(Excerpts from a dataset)
(** ** From the list of profiles to the dictionary *)

Lemma lookup2_nest_profile (nf rf : sdf_profile -> string)
  (d : dict (dict sdf_profile)) (p : sdf_profile) (nuclide reaction : string) :
  lookup2 (nest_profile nf rf d p) nuclide reaction
  = if String.eqb (nf p) nuclide && String.eqb (rf p) reaction
    then Some p else lookup2 d nuclide reaction.
Proof.
  unfold lookup2, nest_profile.
  destruct (String.eqb (nf p) nuclide) eqn:En.
  - apply String.eqb_eq in En. subst nuclide. rewrite dict_get_set_same.
    destruct (String.eqb (rf p) reaction) eqn:Er; simpl.
    + apply String.eqb_eq in Er. subst reaction. apply dict_get_set_same.
    + apply String.eqb_neq in Er. rewrite dict_get_set_other by exact Er.
      now destruct (dict_get d (nf p)).
  - apply String.eqb_neq in En. simpl.
    now rewrite dict_get_set_other by exact En.
Qed.

Lemma lookup2_fold_nest (nf rf : sdf_profile -> string)
  (profiles : list sdf_profile) (d : dict (dict sdf_profile))
  (nuclide reaction : string) :
  lookup2 (fold_left (nest_profile nf rf) profiles d) nuclide reaction
  = fold_left (fun found p =>
                 if String.eqb (nf p) nuclide && String.eqb (rf p) reaction
                 then Some p else found)
              profiles (lookup2 d nuclide reaction).
Proof.
  revert d. induction profiles as [|p l IH]; intros d; simpl.
  - reflexivity.
  - now rewrite IH, lookup2_nest_profile.
Qed.

Lemma dict_keys_nest_profile (nf rf : sdf_profile -> string)
  (d : dict (dict sdf_profile)) (p : sdf_profile) :
  dict_keys (nest_profile nf rf d p) = add_key (dict_keys d) (nf p).
Proof. unfold nest_profile. apply dict_keys_set_add. Qed.

Lemma dict_keys_fold_nest (nf rf : sdf_profile -> string)
  (profiles : list sdf_profile) (d : dict (dict sdf_profile)) :
  dict_keys (fold_left (nest_profile nf rf) profiles d)
  = fold_left add_key (map nf profiles) (dict_keys d).
Proof.
  revert d. induction profiles as [|p l IH]; intros d; simpl.
  - reflexivity.
  - now rewrite IH, dict_keys_nest_profile.
Qed.

Lemma last_matching_snoc (nf rf : sdf_profile -> string)
  (nuclide reaction : string) (l : list sdf_profile) (p : sdf_profile) :
  last_matching nf rf nuclide reaction (l ++ [p])
  = if String.eqb (nf p) nuclide && String.eqb (rf p) reaction
    then Some p else last_matching nf rf nuclide reaction l.
Proof.
  unfold last_matching. now rewrite fold_left_app.
Qed.

Lemma last_matching_unique (nf rf : sdf_profile -> string)
  (l : list sdf_profile) (p : sdf_profile) :
  NoDup (map (fun q => (nf q, rf q)) l) ->
  In p l ->
  last_matching nf rf (nf p) (rf p) l = Some p.
Proof.
  induction l as [|q l IH] using rev_ind; intros Hnd Hin.
  - contradiction.
  - rewrite last_matching_snoc.
    rewrite map_app in Hnd. simpl in Hnd.
    apply NoDup_remove in Hnd. rewrite app_nil_r in Hnd.
    destruct Hnd as [Hnd Hnotin].
    apply in_app_or in Hin. destruct Hin as [Hin|[<-|[]]].
    + destruct (String.eqb (nf q) (nf p) && String.eqb (rf q) (rf p)) eqn:E.
      * apply andb_prop in E. destruct E as [E1 E2].
        apply String.eqb_eq in E1. apply String.eqb_eq in E2.
        exfalso. apply Hnotin. apply in_map_iff. exists p.
        split; [now rewrite E1, E2|exact Hin].
      * now apply IH.
    + now rewrite !String.eqb_refl.
Qed.

(** [convert_to_dict]: the nuclides are the keys of the outer dictionary in
    order of first appearance; looking up a nuclide and a reaction gives the
    last profile of the list with that pair, the earlier ones being
    overwritten; and when the pairs are all different every profile of the
    list is found again under its own pair. *)
Theorem convert_to_dict_lookup (nf rf : sdf_profile -> string)
  (profiles : list sdf_profile) :
  dict_keys (nest_profiles nf rf profiles)
  = first_occurrences (map nf profiles)
  /\ (forall nuclide reaction,
        lookup2 (nest_profiles nf rf profiles) nuclide reaction
        = last_matching nf rf nuclide reaction profiles)
  /\ (NoDup (map (fun q => (nf q, rf q)) profiles) ->
      forall p, In p profiles ->
        lookup2 (nest_profiles nf rf profiles) (nf p) (rf p) = Some p).
Proof.
  unfold nest_profiles. split; [|split].
  - apply dict_keys_fold_nest.
  - intros nuclide reaction. apply lookup2_fold_nest.
  - intros Hnd p Hin. rewrite lookup2_fold_nest.
    now apply last_matching_unique.
Qed.

Lemma convert_to_dict_lookup_witness :
  lookup2 (nest_profiles isotope reaction_type
             [example_profile "u-235" "fission" 1 0;
              example_profile "u-235" "capture" 2 3])
          "u-235" "capture"
  = Some (example_profile "u-235" "capture" 2 3).
Proof.
  destruct (convert_to_dict_lookup isotope reaction_type
              [example_profile "u-235" "fission" 1 0;
               example_profile "u-235" "capture" 2 3]) as [_ [_ H]].
  apply (H (ltac:(simpl; repeat constructor; simpl; intuition discriminate))
           (example_profile "u-235" "capture" 2 3)).
  right. now left.
Defined.

(** In [readers.py] a reader that holds a dictionary is returned unchanged,
    whatever the key asked for: converting twice is converting once, and a
    later request for the other key is ignored. *)
Theorem readers_convert_to_dict_idempotent (r r' : reader) (key key' : string) :
  Readers.convert_to_dict r key = Ok r' ->
  Readers.convert_to_dict r' key' = Ok r'.
Proof.
  unfold Readers.convert_to_dict.
  destruct (sdf_data r) as [profiles|d] eqn:Er.
  - destruct (String.eqb key "names").
    + intros H. injection H as <-. reflexivity.
    + destruct (String.eqb key "numbers").
      * intros H. injection H as <-. reflexivity.
      * destruct profiles; [|discriminate].
        intros H. injection H as <-. reflexivity.
  - intros H. injection H as <-. now rewrite Er.
Qed.

Lemma readers_convert_to_dict_idempotent_witness :
  Readers.convert_to_dict
    (set_sdf_data (example_reader "app.sdf" "u-235" 0)
       (nest_profiles isotope reaction_type
          [example_profile "u-235" "fission" 1 0]))
    "numbers"
  = Ok (set_sdf_data (example_reader "app.sdf" "u-235" 0)
          (nest_profiles isotope reaction_type
             [example_profile "u-235" "fission" 1 0])).
Proof.
  apply (readers_convert_to_dict_idempotent
           (example_reader "app.sdf" "u-235" 0) _ "names" "numbers").
  reflexivity.
Defined.

(** ** A reader used twice by the decomposition of [tsunami_ip_utils.py] *)

Section SharedReaders.

Variable parse_sdf : string -> result parsed_sdf.
Variable set_order : list string -> list string.

Lemma decomposition_needs_list (application experiment : reader)
  (entry : string * dict sdf_profile) (rest : dict (dict sdf_profile))
  (s : nat) :
  sdf_data application = SdfDict (entry :: rest) ->
  exists e,
    Legacy.get_nuclide_and_reaction_wise_E_contributions
      parse_sdf set_order application experiment s = Raise e.
Proof.
  intros Hdict.
  destruct (Legacy.get_nuclide_and_reaction_wise_E_contributions
              parse_sdf set_order application experiment s)
    as [[[[nw nrw] [app' exp']] s']|e] eqn:Hrun.
  - destruct (decomposition_run _ _ _ _ _ _ _ _ _ _ Hrun)
      as [A [E [first [by_reaction [an [en [s1 [s2 H]]]]]]]].
    destruct H as [_ [_ [HA _]]].
    unfold Legacy.convert_to_dict in HA. rewrite Hdict in HA. discriminate HA.
  - now exists e.
Qed.

Lemma decomposition_leaves_dict (application experiment : reader) (s : nat)
  (nw : list nuclide_contribution) (nrw : list reaction_contribution)
  (app' exp' : reader) (s' : nat) :
  Legacy.get_nuclide_and_reaction_wise_E_contributions
    parse_sdf set_order application experiment s
  = Ok (((nw, nrw), (app', exp')), s') ->
  exists entry rest, sdf_data app' = SdfDict (entry :: rest).
Proof.
  intros Hrun.
  destruct (decomposition_run _ _ _ _ _ _ _ _ _ _ Hrun)
    as [A [E [first [by_reaction [an [en [s1 [s2 H]]]]]]]].
  destruct H as [HA [_ [_ [_ [Hfirst _]]]]].
  destruct A as [|entry rest]; [discriminate Hfirst|].
  now exists entry, rest.
Qed.

Lemma contributions_row_first (experiment application : reader)
  (applications : list reader) (s : nat) row experiment' applications' s' :
  Legacy.contributions_row parse_sdf set_order experiment
                           (application :: applications) s
  = Ok ((row, (experiment', applications')), s') ->
  exists application' rest entry d,
    applications' = application' :: rest
    /\ sdf_data application' = SdfDict (entry :: d).
Proof.
  simpl. intros H.
  apply bind_Ok in H.
  destruct H as [[[nw nrw] [app1 exp1]] [s1 [Hfirst H]]].
  apply bind_Ok in H.
  destruct H as [[row1 [exp2 apps2]] [s2 [_ H]]].
  apply ret_Ok in H. destruct H as [Heq _].
  injection Heq as _ _ ->.
  destruct (decomposition_leaves_dict _ _ _ _ _ _ _ _ Hfirst)
    as [entry [d Hd]].
  now exists app1, apps2, entry, d.
Qed.

Lemma contributions_rows_second_pass (experiment1 experiment2 : reader)
  (experiments : list reader) (application : reader)
  (applications : list reader) (s : nat) :
  exists e,
    Legacy.contributions_rows parse_sdf set_order
      (experiment1 :: experiment2 :: experiments)
      (application :: applications) s
    = Raise e.
Proof.
  cbn [Legacy.contributions_rows]. unfold bind at 1.
  destruct (Legacy.contributions_row parse_sdf set_order experiment1
              (application :: applications) s)
    as [[[row [exp' apps']] s1]|e] eqn:Hrow; [|now exists e].
  destruct (contributions_row_first _ _ _ _ _ _ _ _ Hrow)
    as [app1 [rest [entry [d [-> Hd]]]]].
  unfold bind at 1. unfold bind at 1. cbn [Legacy.contributions_row].
  unfold bind at 1.
  destruct (decomposition_needs_list app1 experiment2 entry d s1 Hd)
    as [e He].
  rewrite He. now exists e.
Qed.

Lemma mapM_length {A B : Type} (f : A -> M B) (l : list A) (s : nat)
  (bs : list B) (s' : nat) :
  mapM f l s = Ok (bs, s') -> length bs = length l.
Proof.
  revert s bs s'. induction l as [|a l IH]; intros s bs s' H; simpl in H.
  - apply ret_Ok in H. now destruct H as [-> _].
  - apply bind_Ok in H. destruct H as [b [s1 [_ H]]].
    apply bind_Ok in H. destruct H as [bs' [s2 [Hbs H]]].
    apply ret_Ok in H. destruct H as [-> _]. simpl. f_equal.
    now apply (IH s1 bs' s2).
Qed.

(** [calculate_E_contributions] of [tsunami_ip_utils.py] keeps one reader for
    each file and passes it to the decomposition once for every file of the
    other list.  The decomposition replaces the reader's list of profiles by
    a dictionary, and [convert_to_dict] cannot take a dictionary: with two
    or more experiments and at least one application the call never
    returns. *)
Theorem calculate_E_contributions_reuses_readers
  (application_filenames experiment_filenames : list string) (s : nat) :
  application_filenames <> [] ->
  (2 <= length experiment_filenames)%nat ->
  exists e,
    Legacy.calculate_E_contributions parse_sdf set_order
      application_filenames experiment_filenames s
    = Raise e.
Proof.
  intros Happ Hexp. unfold Legacy.calculate_E_contributions, bind.
  destruct (mapM (Legacy.RegionIntegratedSdfReader parse_sdf)
                 application_filenames s)
    as [[apps s1]|e] eqn:Ha; [|now exists e].
  destruct (mapM (Legacy.RegionIntegratedSdfReader parse_sdf)
                 experiment_filenames s1)
    as [[exps s2]|e] eqn:He; [|now exists e].
  apply mapM_length in Ha. apply mapM_length in He.
  destruct application_filenames as [|fa fas]; [contradiction|].
  destruct apps as [|a apps]; [discriminate Ha|].
  destruct exps as [|e1 [|e2 exps]]; simpl in *; try lia.
  apply contributions_rows_second_pass.
Qed.

End SharedReaders.

Lemma calculate_E_contributions_reuses_readers_witness :
  exists e,
    Legacy.calculate_E_contributions example_files (fun l => l)
      ["app.sdf"] ["exp.sdf"; "exp.sdf"] 0%nat
    = Raise e.
Proof.
  apply calculate_E_contributions_reuses_readers.
  - discriminate.
  - simpl. lia.
Defined.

• _WHAT THE TASK REQUIRES_: The expected answer is every line above in which the word "then" appears.

• _ANSWER FOR THIS EXERCISE_:
    then Some p else lookup2 d nuclide reaction.
                 then Some p else found)
    then Some p else last_matching nf rf nuclide reaction l.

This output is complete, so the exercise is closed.